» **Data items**
(** The call [account.deserialize(data)] in a view: the fields are
    assigned on the object itself, so an object that the session holds (a
    row that was read, which has its id) becomes a pending change of the
    session; a new object is not in the session yet. *)
Definition call_deserialize (account : Account.t) (data : value)
    : handler Account.t :=
  now ← date_today;
  account ← lift (Account_deserialize now account data);
  db_session_dirty account;;
  mret account.

(** ** The views of [service/routes.py]

    The views of the account routes; the logging calls are left out. *)

Definition truthy_str (o : option pystr) : bool :=
  match o with
  | Some (_ :: _) => true
  | _ => false
  end.

Definition check_content_type (media_type : pystr) : handler unit :=
  content_type ← headers_get_content_type;
  if truthy_str content_type && bool_decide (content_type = Some media_type)
  then mret tt
  else abort HTTP_415_UNSUPPORTED_MEDIA_TYPE
         (py "Content-Type must be " ++ media_type).

Definition create_accounts : handler response :=
  check_content_type (py "application/json");;
  let account := Account_new in
  posted ← get_json;
  account ← call_deserialize account posted;
  account ← Account_create account;
  let message := Account_serialize account in
  let location_url := py "/" in
  mret (Response HTTP_201_CREATED (JSON (VDict message))
          [(py "Location", location_url)]).

Definition get_accounts (account_id : Z) : handler response :=
  account ← Account_find account_id;
  match account with
  | None =>
      abort HTTP_404_NOT_FOUND
        (py "Account with id [" ++ str_of_int account_id
           ++ py "] could not be found.")
  | Some account =>
      mret (Response HTTP_200_OK (JSON (VDict (Account_serialize account))) [])
  end.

» **Exercise details**
Please copy out each record, character for character.

» **Solution to the problem**
(** The call [account.deserialize(data)] in a view: the fields are
    assigned on the object itself, so an object that the session holds (a
    row that was read, which has its id) becomes a pending change of the
    session; a new object is not in the session yet. *)
Definition call_deserialize (account : Account.t) (data : value)
    : handler Account.t :=
  now ← date_today;
  account ← lift (Account_deserialize now account data);
  db_session_dirty account;;
  mret account.

(** ** The views of [service/routes.py]

    The views of the account routes; the logging calls are left out. *)

Definition truthy_str (o : option pystr) : bool :=
  match o with
  | Some (_ :: _) => true
  | _ => false
  end.

Definition check_content_type (media_type : pystr) : handler unit :=
  content_type ← headers_get_content_type;
  if truthy_str content_type && bool_decide (content_type = Some media_type)
  then mret tt
  else abort HTTP_415_UNSUPPORTED_MEDIA_TYPE
         (py "Content-Type must be " ++ media_type).

Definition create_accounts : handler response :=
  check_content_type (py "application/json");;
  let account := Account_new in
  posted ← get_json;
  account ← call_deserialize account posted;
  account ← Account_create account;
  let message := Account_serialize account in
  let location_url := py "/" in
  mret (Response HTTP_201_CREATED (JSON (VDict message))
          [(py "Location", location_url)]).

Definition get_accounts (account_id : Z) : handler response :=
  account ← Account_find account_id;
  match account with
  | None =>
      abort HTTP_404_NOT_FOUND
        (py "Account with id [" ++ str_of_int account_id
           ++ py "] could not be found.")
  | Some account =>
      mret (Response HTTP_200_OK (JSON (VDict (Account_serialize account))) [])
  end.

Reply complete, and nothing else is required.